Rubén Amón-El País
El mensaje del móvil pone al descubierto la guerra de clanes del soberanismo en un nuevo ejercicio de esperpento
Si el vídeo asesinó a la estrella de la radio, podría decirse que el WhatsApp –o la red “Signal”– ha acabado con la farsa del procés. Es la sentencia que ha emitido el propio timonel de la peripecia, Carles Puigdemont, en la pantalla de Toni Comín, pero no conviene excitarse demasiado con las expectativas de una capitulación. Menos aún cuando Gabriel Rufián ha publicado un tuit que reivindica la aritmética soberanista: “se despertaron y los 70 diputados estaban ahí”.
Necesitan los independentistas neutralizar el ridículo y el escarnio. No ya pretendiendo inculcar entre su grey que Puigdemont ha sido víctima de una pasajera ofuscación –“también soy humano”, ha publicado el expresident en sus redes sociales– sino apelando a una interpretación escrupulosa del Código Penal, de acuerdo con la cual los jueces deben perseguir con ahínco un delito de vulneración de la vida privada. Y puede que sea conveniente purgar la exclusiva periodística –cuántos informadores asumiríamos la condena–, pero no otorga demasiada credibilidad la iniciativa doméstica después de haberse despedazado la Constitución y de haberse profanado la instituciones, el Parlament y la democracia misma a fuerza de maltratarla.
Toda la audacia e inteligencia que hemos atribuido a Puigdemont en su plan de fuga y en su estrategia de orfebrería se ha demostrado insolvente en la confesión al camarada Comín. Ojalá hubiera muerto el procés, tal como él mismo concede, pero la ingenuidad que implicaría celebrar la victoria del constitucionalismo no contradice la euforia que proporciona asistir al akelarre del independentismo y a la obscena emanación de sus grietas, diferencias, contradicciones.
Se ha roto el relato de la armonía soberanista. Ya conocíamos de antiguo la virulencia de la bicefalia –Puigdemont contra Junqueras–, la indignación del PDeCAT respecto al plan de salvación del expresident, las tensiones saboteadoras de la CUP, las pulsiones fratricidas de esta abrupta coalición, pero se antojaba necesaria una prueba documental rotunda e inequívoca.
La manera de precipitarse, la prueba, se atiene a la dinámica de una tramoya esperpéntica. El programa de Ana Rosa ha desenmascarado la hipocresía y la traición que habitan el bloque independentista, aunque ya no puede hablarse de bloque, sino de proyecto en fase de demolición, más allá del precio que Puigdemont pueda ponerle a su ridícula agonía.
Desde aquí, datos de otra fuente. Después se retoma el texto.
(** ** Claims that hold for every instance of the template *)
Section GenericClaims.
Context {Scalar ValueType Functor : Type}.
Context {SO : ScalarOps Scalar} {VO : ValueOps Scalar ValueType}.
Context {FO : FunctorOps Functor ValueType}.

Implicit Types (t : Scalar) (x : ValueType) (g : Functor).
Implicit Types (this : NumericalIntegration Scalar Functor).
Implicit Types (d : ValueType -> ValueType) (mode : IntegrationMode).

Lemma omap_xout this
    (o : option (nat * frame Scalar ValueType Functor)) :
  omap snd (omap (fun r => (leave this r).2) o)
  = omap (fun r : nat * frame Scalar ValueType Functor => r.2.1.2) o.
Proof. by case: o => [[n [[t x] g]]|]. Qed.

Lemma integrate_recurrence mode d fuel this t x0 xout :
  valid_mode mode -> computes (f this) d ->
  omap snd (integrate mode fuel this t x0 xout)
  = method_recurrence d (h this) mode fuel t x0.
Proof.
move=> Hmode [I Ig HI]; rewrite integrateE // omap_xout.
case/orP: Hmode => /eqP ->.
  exact: (euler_loop_recurrence (h this) fuel 0 t x0 HI Ig).
exact: (rk4_loop_recurrence (h this) fuel 0 t x0 HI Ig).
Qed.

Lemma integrate_invalid mode fuel this t x0 xout :
  ~~ valid_mode mode -> integrate mode fuel this t x0 xout = Some (this, xout).
Proof.
by rewrite /valid_mode negb_or /integrate => /andP [/negbTE -> /negbTE ->].
Qed.

(** A loop that leaves after [n] iterations returns the [n]-th iterate of
    the step map. *)
Lemma integrate_exits mode d fuel this t x0 xout n :
  valid_mode mode -> computes (f this) d ->
  exits_after (h this) t n -> n <= fuel ->
  omap snd (integrate mode fuel this t x0 xout)
  = Some (iter n (method_step d (h this) mode) x0).
Proof.
move=> Hmode Hd Hexit Hfuel; rewrite integrateE //.
by case: (method_loop_exits mode x0 Hd Hexit Hfuel) => g' _ ->.
Qed.

(** A call that returns leaves [h] alone and a functor that still
    computes the same function. *)
Lemma integrate_keeps mode d fuel this t x0 xout this1 r :
  computes (f this) d ->
  integrate mode fuel this t x0 xout = Some (this1, r) ->
  h this1 = h this /\ computes (f this1) d.
Proof.
move=> Hd; case Hmode: (valid_mode mode); last first.
  by rewrite integrate_invalid ?Hmode // => -[<- _].
rewrite integrateE //.
case Hrun: (method_loop mode fuel this t x0) => [[n s]|] //=.
case: (method_loop_inv Hrun) => Hn Hexit.
case: (method_loop_exits mode x0 Hd Hexit Hn) => g1 Hg1.
by rewrite Hrun => -[->] /= [<- _].
Qed.

(** C1. With the method selector Euler, [integrate(timeSpan, x0, xout)]
    computes the forward-Euler recurrence of the specification: from
    [x = x0] and [t = timeSpan], while [t > 0] it evaluates [dx = f(x)],
    updates [x = x + h * dx] and decrements [t] by [h]; the content of
    [xout] on return is the [x] so computed.  For every bound on the
    number of iterations the method and the recurrence return the same
    state, or both need more iterations; and when the test [t > 0] fails
    for the first time after [n] decrements, the method returns the
    [n]-th iterate of [x + h * f(x)] as soon as [n] iterations are
    allowed. *)
Theorem integrate_euler_recurrence g d (h0 t : Scalar) x0 xout :
  computes g d ->
  (forall fuel,
     omap snd (integrate Euler fuel (mkNumericalIntegration h0 g) t x0 xout)
     = euler_recurrence d h0 fuel t x0) /\
  (forall n fuel, exits_after h0 t n -> n <= fuel ->
     omap snd (integrate Euler fuel (mkNumericalIntegration h0 g) t x0 xout)
     = Some (iter n (euler_step d h0) x0)).
Proof.
move=> Hd; split=> [fuel|n fuel Hexit Hfuel].
  by rewrite (@integrate_recurrence Euler d).
exact: (integrate_exits (this := mkNumericalIntegration h0 g) x0 xout
          (isT : valid_mode Euler) Hd Hexit Hfuel).
Qed.

(** C2. With the method selector RungeKutta, [integrate] computes the RK4
    recurrence of the specification: [k1 = f(x)],
    [k2 = f(x + (h/2) * k1)], [k3 = f(x + (h/2) * k2)],
    [k4 = f(x + h * k3)], [x = x + (h/6) * (k1 + 2*k2 + 2*k3 + k4)],
    [t -= h], while [t > 0]; the intermediate stages use [h/2] and the
    last stage [h].  When the test [t > 0] fails for the first time after
    [n] decrements, the method returns the [n]-th iterate of that step as
    soon as [n] iterations are allowed. *)
Theorem integrate_rk4_recurrence g d (h0 t : Scalar) x0 xout :
  computes g d ->
  (forall fuel,
     omap snd (integrate RungeKutta fuel (mkNumericalIntegration h0 g)
                         t x0 xout)
     = rk4_recurrence d h0 fuel t x0) /\
  (forall n fuel, exits_after h0 t n -> n <= fuel ->
     omap snd (integrate RungeKutta fuel (mkNumericalIntegration h0 g)
                         t x0 xout)
     = Some (iter n (rk4_step d h0) x0)).
Proof.
move=> Hd; split=> [fuel|n fuel Hexit Hfuel].
  by rewrite (@integrate_recurrence RungeKutta d).
exact: (integrate_exits (this := mkNumericalIntegration h0 g) x0 xout
          (isT : valid_mode RungeKutta) Hd Hexit Hfuel).
Qed.

(** C5. For a time span [timeSpan <= 0], [integrate] returns with the
    initial state [x0] in [xout], for the Euler and for the RungeKutta
    method, whatever the step size (so also for every [h > 0]): the loop
    body is never run, the functor is never called, the object is left as
    it was, and the method returns normally even without a single
    iteration allowed. *)
Theorem integrate_nonpositive_span {SL : ScalarLe Scalar}
    mode fuel this t x0 xout :
  coherent_order Scalar ->
  mode = Euler \/ mode = RungeKutta ->
  sle t (of_int 0) ->
  integrate mode fuel this t x0 xout = Some (this, x0).
Proof.
move=> Hord Hmode Hle; have Ht := Hord _ _ Hle.
have Hv: valid_mode mode.
  by rewrite /valid_mode; case: Hmode => ->; rewrite eqxx ?orbT.
rewrite integrateE // /method_loop.
by case: fuel => [|fuel] /=; rewrite Ht /=; case: this.
Qed.

(** C6. For a method selector outside {Euler, RungeKutta}, [integrate]
    falls through the [switch]: it returns normally, at once, without
    calling the functor; the object and the output argument are unchanged.
    In particular [xout] is not assigned the initial state. *)
Theorem integrate_invalid_mode mode fuel this t x0 xout :
  mode <> Euler -> mode <> RungeKutta ->
  integrate mode fuel this t x0 xout = Some (this, xout) /\
  (xout <> x0 -> integrate mode fuel this t x0 xout <> Some (this, x0)).
Proof.
move=> /eqP HE /eqP HR.
have ->: integrate mode fuel this t x0 xout = Some (this, xout).
  by apply: integrate_invalid; rewrite /valid_mode negb_or HE HR.
by split=> // Hx [].
Qed.

(** C8. [integrate] is deterministic and pure with respect to the state
    of the integrator.  Given a derivative functor that computes a
    function [d]: two calls with the same time span and the same initial
    state, on objects with the same step size whose functors compute [d]
    (such as one object before and after any number of calls), leave the
    same final state, or both need more than [fuel] iterations; and a call
    that returns leaves [h] unchanged and a functor that still computes
    [d].  (For an invalid selector the final state is the previous content
    of [xout], so it has to be the same in both calls.) *)
Theorem integrate_deterministic d mode fuel this this' t x0 xout xout' :
  h this = h this' ->
  computes (f this) d -> computes (f this') d ->
  (valid_mode mode \/ xout = xout') ->
  omap snd (integrate mode fuel this t x0 xout)
  = omap snd (integrate mode fuel this' t x0 xout')
  /\ (forall this1 r,
        integrate mode fuel this t x0 xout = Some (this1, r) ->
        h this1 = h this /\ computes (f this1) d).
Proof.
move=> Hh Hd Hd' Hmode; split; last first.
  by move=> this1 r; apply: integrate_keeps.
case Hv: (valid_mode mode).
  by rewrite !(@integrate_recurrence mode d) // Hh.
case: Hmode => [|->]; first by rewrite Hv.
by rewrite !integrate_invalid ?Hv.
Qed.

(** In particular, calling [integrate] a second time with the same
    arguments (and the same variable for [xout]) leaves the same final
    state. *)
Lemma integrate_again d mode fuel this t x0 xout this1 r :
  computes (f this) d ->
  integrate mode fuel this t x0 xout = Some (this1, r) ->
  exists2 this2,
    integrate mode fuel this1 t x0 r = Some (this2, r) & h this2 = h this.
Proof.
move=> Hd Hcall; case: (integrate_keeps Hd Hcall) => Hh Hd1.
case Hv: (valid_mode mode); last first.
  move: Hcall; rewrite !integrate_invalid ?Hv // => -[<- <-].
  by exists this.
have Hr: omap snd (integrate mode fuel this1 t x0 r) = Some r.
  by rewrite (integrate_recurrence _ _ _ _ Hv Hd1) Hh
             -(integrate_recurrence _ _ _ xout Hv Hd) Hcall.
case Hcall2: (integrate mode fuel this1 t x0 r) Hr => [[this2 r2]|] //= -[Hr2].
exists this2; first by rewrite Hr2.
by case: (integrate_keeps Hd1 Hcall2) => ->.
Qed.

End GenericClaims.

(* ===================================================================== *)
(** * Part V: exact arithmetic                                            *)
(* ===================================================================== *)

Section ExactArithmetic.
Variables (R : archiRealFieldType) (V : lmodType R).
Variables (Functor : Type) (FO : FunctorOps Functor V).

#[local] Existing Instance exact_scalar.
#[local] Existing Instance exact_value.

Local Open Scope ring_scope.

Implicit Types (t : R) (x y : V) (g : Functor) (n k : nat).
Implicit Types (this : NumericalIntegration R Functor).
Implicit Types (d : V -> V) (mode : IntegrationMode).

(** ** The loop test *)

Lemma span_afterE (h0 : R) k t : span_after h0 k t = t - k%:R * h0.
Proof.
elim: k => [|k IHk]; first by rewrite /span_after /= mul0r subr0.
by rewrite span_afterS IHk /= -natr1 mulrDl mul1r opprD addrA.
Qed.

Lemma loop_testE (h0 : R) k t :
  sgt (span_after h0 k t) (of_int 0) = (k%:R * h0 < t).
Proof. by rewrite span_afterE /= subr_gt0. Qed.

(** For [h > 0] and [t > 0] the loop runs [ceil (t / h)] iterations. *)
Lemma ceil_steps_bounds (h0 : R) t :
  0 < h0 -> 0 < t ->
  ((ceil_steps t h0)%:R - 1) * h0 < t <= (ceil_steps t h0)%:R * h0.
Proof.
move=> Hh Ht; rewrite /ceil_steps.
have Hc: 0 <= Num.ceil (t / h0) by rewrite ltW // ceil_gt0 divr_gt0.
rewrite natr_absz ger0_norm // -ltr_pdivlMr // -ler_pdivrMr //.
by have := ceil_itv (t / h0); rewrite intrB mulr1z.
Qed.

Lemma exits_after_ceil (h0 : R) t :
  0 < h0 -> 0 < t -> exits_after h0 t (ceil_steps t h0).
Proof.
move=> Hh Ht; case/andP: (ceil_steps_bounds Hh Ht) => Hlo Hhi.
split=> [k Hk|]; last by rewrite loop_testE ltNge Hhi.
rewrite loop_testE; apply: le_lt_trans Hlo.
by rewrite ler_pM2r // lerBrDr natr1 ler_nat.
Qed.

Lemma exits_after_nonpos (h0 : R) t : t <= 0 -> exits_after h0 t 0.
Proof. by move=> Ht; split=> //; rewrite loop_testE mul0r ltNge Ht. Qed.

(** For [h <= 0] and [t > 0] the loop test never fails. *)
Lemma never_exits_nonpos_step (h0 : R) t :
  h0 <= 0 -> 0 < t -> never_exits h0 t.
Proof.
move=> Hh Ht k; rewrite loop_testE.
by apply: le_lt_trans Ht; rewrite mulr_ge0_le0 ?ler0n.
Qed.

(** For [h > 0] the loop always leaves. *)
Lemma exits_after_pos_step (h0 : R) t :
  0 < h0 -> exists n, exits_after h0 t n.
Proof.
move=> Hh; case: (lerP t 0) => Ht; first by exists 0; apply: exits_after_nonpos.
by exists (ceil_steps t h0); apply: exits_after_ceil.
Qed.


(** ** Step counts and termination *)

Lemma exact_run_count mode fuel this t x :
  0 < h this -> 0 < t -> (ceil_steps t (h this) <= fuel)%N ->
  exists r, method_loop mode fuel this t x = Some (ceil_steps t (h this), r).
Proof.
by move=> Hh Ht; apply: method_loop_count; apply: exits_after_ceil.
Qed.

Lemma exact_run_short mode fuel this t x :
  0 < h this -> 0 < t -> (fuel < ceil_steps t (h this))%N ->
  method_loop mode fuel this t x = None.
Proof.
move=> Hh Ht Hfuel; apply: method_loop_out => k Hk.
case: (exits_after_ceil Hh Ht) => Hlt _; apply: Hlt.
exact: leq_ltn_trans Hfuel.
Qed.

(** C3 (exact arithmetic).  For a step size [h > 0] and a time span
    [timeSpan > 0], in exact arithmetic, the Euler and the RungeKutta loop
    both run exactly [ceil (timeSpan / h)] iterations: with that many
    iterations allowed they return having run that many, with fewer they
    have not returned.  The time covered, [n * h], lies in
    [[timeSpan, timeSpan + h)], and when [timeSpan] is no multiple of [h] it
    exceeds [timeSpan]: the last iteration steps past the nominal end.  It
    is a full step like the others: the final state is the [n]-th iterate
    of the step map with step size [h]. *)
Theorem exact_step_count this t (x0 xout : V) :
  0 < h this -> 0 < t ->
  [/\ forall fuel, (ceil_steps t (h this) <= fuel)%N ->
        (exists o, ForwardEuler fuel this t x0 xout
                   = Some (ceil_steps t (h this), o)) /\
        (exists o, RK4 fuel this t x0 xout
                   = Some (ceil_steps t (h this), o)),
      forall fuel, (fuel < ceil_steps t (h this))%N ->
        ForwardEuler fuel this t x0 xout = None /\
        RK4 fuel this t x0 xout = None,
      t <= (ceil_steps t (h this))%:R * h this < t + h this,
      (forall m : nat, t <> m%:R * h this) ->
        t < (ceil_steps t (h this))%:R * h this
    & forall d fuel, computes (f this) d ->
        (ceil_steps t (h this) <= fuel)%N ->
        omap (fun r => r.2.2) (ForwardEuler fuel this t x0 xout)
        = Some (iter (ceil_steps t (h this)) (euler_step d (h this)) x0) /\
        omap (fun r => r.2.2) (RK4 fuel this t x0 xout)
        = Some (iter (ceil_steps t (h this)) (rk4_step d (h this)) x0)].
Proof.
move=> Hh Ht; case/andP: (ceil_steps_bounds Hh Ht) => Hlo Hhi.
split.
- move=> fuel Hfuel; rewrite ForwardEulerE RK4E; split.
    case: (exact_run_count Euler x0 Hh Ht Hfuel) => -[[t' x'] g'] ->.
    by eexists.
  case: (exact_run_count RungeKutta x0 Hh Ht Hfuel) => -[[t' x'] g'] ->.
  by eexists.
- move=> fuel Hfuel; rewrite ForwardEulerE RK4E.
  by rewrite !exact_run_short.
- by rewrite Hhi /= -ltrBlDr -[X in _ - X]mul1r -mulrBl.
- move=> Hm; rewrite lt_neqAle Hhi andbT.
  by apply/eqP; apply: Hm.
- move=> d fuel Hd Hfuel; rewrite ForwardEulerE RK4E.
  have Hexit := exits_after_ceil Hh Ht; split.
    by case: (method_loop_exits Euler x0 Hd Hexit Hfuel) => g' _ ->.
  by case: (method_loop_exits RungeKutta x0 Hd Hexit Hfuel) => g' _ ->.
Qed.
(** The outcomes of [recognize_image_bytes] once the cache has been
    read and [cv2.imdecode] has returned. *)
Lemma recognize_cases img_bytes s s1 decoded :
  load_models_into_cache false s = (Ok tt, s1) →
  imdecode_color img_bytes = Ok decoded →
  ∃ out,
    recognize_image_bytes img_bytes s = (Ok out, s1) ∧
    (decoded = None →
     out = mkOutcome false None None None (Some "invalid-image")) ∧
    (∀ img, decoded = Some img →
       let gray := cvtColor_gray img in
       let faces := detectMultiScale gray in
       let recognizers := _cached_recognizers s1 in
       (faces = [] →
        out = mkOutcome false None None (Some "no-face-detected") None) ∧
       (faces ≠ [] → recognizers = [] →
        out = mkOutcome false None None (Some "no-models") None) ∧
       (faces ≠ [] → recognizers ≠ [] →
        (∀ l c, (l, c) ∈ scores gray faces recognizers → ¬ usable c) →
        out = mkOutcome false None None (Some "no-prediction") None) ∧
       (faces ≠ [] → recognizers ≠ [] →
        (∃ l c, (l, c) ∈ scores gray faces recognizers ∧ usable c) →
        ∃ label c,
          (label, c) ∈ scores gray faces recognizers ∧
          (∀ l' c', (l', c') ∈ scores gray faces recognizers →
                    float_lt c' c = false) ∧
          out = if float_lt c CONFIDENCE_THRESHOLD
                then mkOutcome true
                       (Some (default "unknown"
                                      (_cached_label_dict s1 !! label)))
                       (Some c) None None
                else mkOutcome false None (Some c)
                       (Some "low-confidence") None)).
Proof.
  intros Hload Hdec. unfold recognize_image_bytes.
  rewrite (bind_ok _ _ _ _ _ Hload), Hdec.
  destruct decoded as [img|]; [|by eexists].
  destruct (detectMultiScale (cvtColor_gray img)) as [|face faces] eqn:Hfaces.
  { eexists. split; [done|]. split; [done|]. intros ? [= <-]. simpl.
    rewrite Hfaces. by repeat split. }
  unfold bind at 1, get.
  destruct (_cached_recognizers s1) as [|rec recs] eqn:Hrecs.
  { eexists. split; [done|]. split; [done|]. intros ? [= <-]. simpl.
    rewrite Hfaces. by repeat split. }
  destruct (best_match (cvtColor_gray img) (face :: faces) (rec :: recs))
    as [[label|] c0] eqn:Hbest; cbn [best_label best_confidence].
  - exists (if float_lt c0 CONFIDENCE_THRESHOLD
            then mkOutcome true
                   (Some (default "unknown" (_cached_label_dict s1 !! label)))
                   (Some c0) None None
            else mkOutcome false None (Some c0) (Some "low-confidence") None).
    split; [by destruct (float_lt c0 CONFIDENCE_THRESHOLD)|].
    split; [done|]. intros ? [= <-]. simpl.
    rewrite Hfaces. split; [done|]. split; [done|]. split.
    + intros _ _ Hnone. apply best_match_none in Hnone.
      by rewrite Hbest in Hnone.
    + intros _ _ Huse.
      destruct (best_match_lowest _ _ _ Huse) as (l0 & c1 & Hb & Hin & Hmin).
      rewrite Hbest in Hb. injection Hb as <- <-.
      by exists label, c0.
  - eexists. split; [done|]. split; [done|]. intros ? [= <-]. simpl.
    rewrite Hfaces. split; [done|]. split; [done|]. split; [done|].
    intros _ _ Huse.
    destruct (best_match_lowest _ _ _ Huse) as (l0 & c1 & Hb & _).
    by rewrite Hbest in Hb.
Qed.
Lemma upper_char_fixed c d :
  In d (_PyUnicode_ToUpperFull c) -> _PyUnicode_ToUpperFull d = [d].
Proof.
  unfold _PyUnicode_ToUpperFull at 1.
  destruct (find (fun e => fst e =? c) upper_special) as [[k mapped]|] eqn:Es.
  - intros Hin. apply find_some in Es as [Es _].
    pose proof upper_special_fixed as H. rewrite forallb_forall in H.
    specialize (H _ Es). cbn [snd] in H. rewrite forallb_forall in H.
    apply fixed_spec. auto.
  - destruct (find (in_run c) upper_runs) as [r|] eqn:Er.
    + apply find_some in Er as [Er Hc].
      pose proof upper_runs_fixed as H. rewrite forallb_forall in H.
      specialize (H _ Er). apply andb_prop in H as [Hstep H].
      rewrite forallb_forall in H.
      specialize (H c (in_run_member c r Hstep Hc)).
      destruct r as [[[first last] step] target]. cbn [run_target] in H.
      intros [<-|[]]. apply fixed_spec. exact H.
    + intros [<-|[]]. apply find_none_run; assumption.
Qed.

Lemma upper_fixed l :
  (forall d, In d l -> _PyUnicode_ToUpperFull d = [d]) -> Str.upper l = l.
Proof.
  unfold Str.upper. induction l as [|d l IH]; intros H; [reflexivity|].
  cbn [flat_map]. rewrite (H d) by (left; reflexivity).
  rewrite IH by (intros; apply H; right; assumption). reflexivity.
Qed.

Lemma upper_special_lengths :
  forallb (fun e => (1 <=? length (snd e))%nat && (length (snd e) <=? 3)%nat)
    upper_special = true.
Proof. vm_compute. reflexivity. Qed.

Lemma upper_char_length c :
  (1 <= length (_PyUnicode_ToUpperFull c) <= 3)%nat.
Proof.
  unfold _PyUnicode_ToUpperFull.
  destruct (find (fun e => fst e =? c) upper_special) as [[k mapped]|] eqn:Es.
  - apply find_some in Es as [Es _].
    pose proof upper_special_lengths as H. rewrite forallb_forall in H.
    specialize (H _ Es). cbn [snd] in H. apply andb_prop in H as [H1 H3].
    apply Nat.leb_le in H1, H3. lia.
  - destruct (find (in_run c) upper_runs) as [[[[first last] step] target]|];
      cbn; lia.
Qed.
End UpperCase.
Y acaso la factura consista en la propuesta de unas nuevas elecciones. No le son leales al prófugo las 34 señorías de Junts per Catalunya, pero sí dispone de una veintena de diputados que pueden forzar un nuevo proceso de encubrimiento plebiscitario. Una “faida” entre independentistas cuya sangre demuestra que el horizonte común de una patria a estrenar debe subordinarse a una disputa de poder entre clanes a semejanza de la catarsis mafiosa.
Resulta patético el ensimismamiento con que Puigdemont se observa a sí mismo como el principio y el fin de Cataluña, hasta el extremo de que su WhatsApp interpreta que la República ha muerto como él. Y morir, muere todo lo que rodea. Puigdemont ha sido una epidemia. Y ha supeditado a su propia supervivencia su partido, su causa y su dignidad. Telón.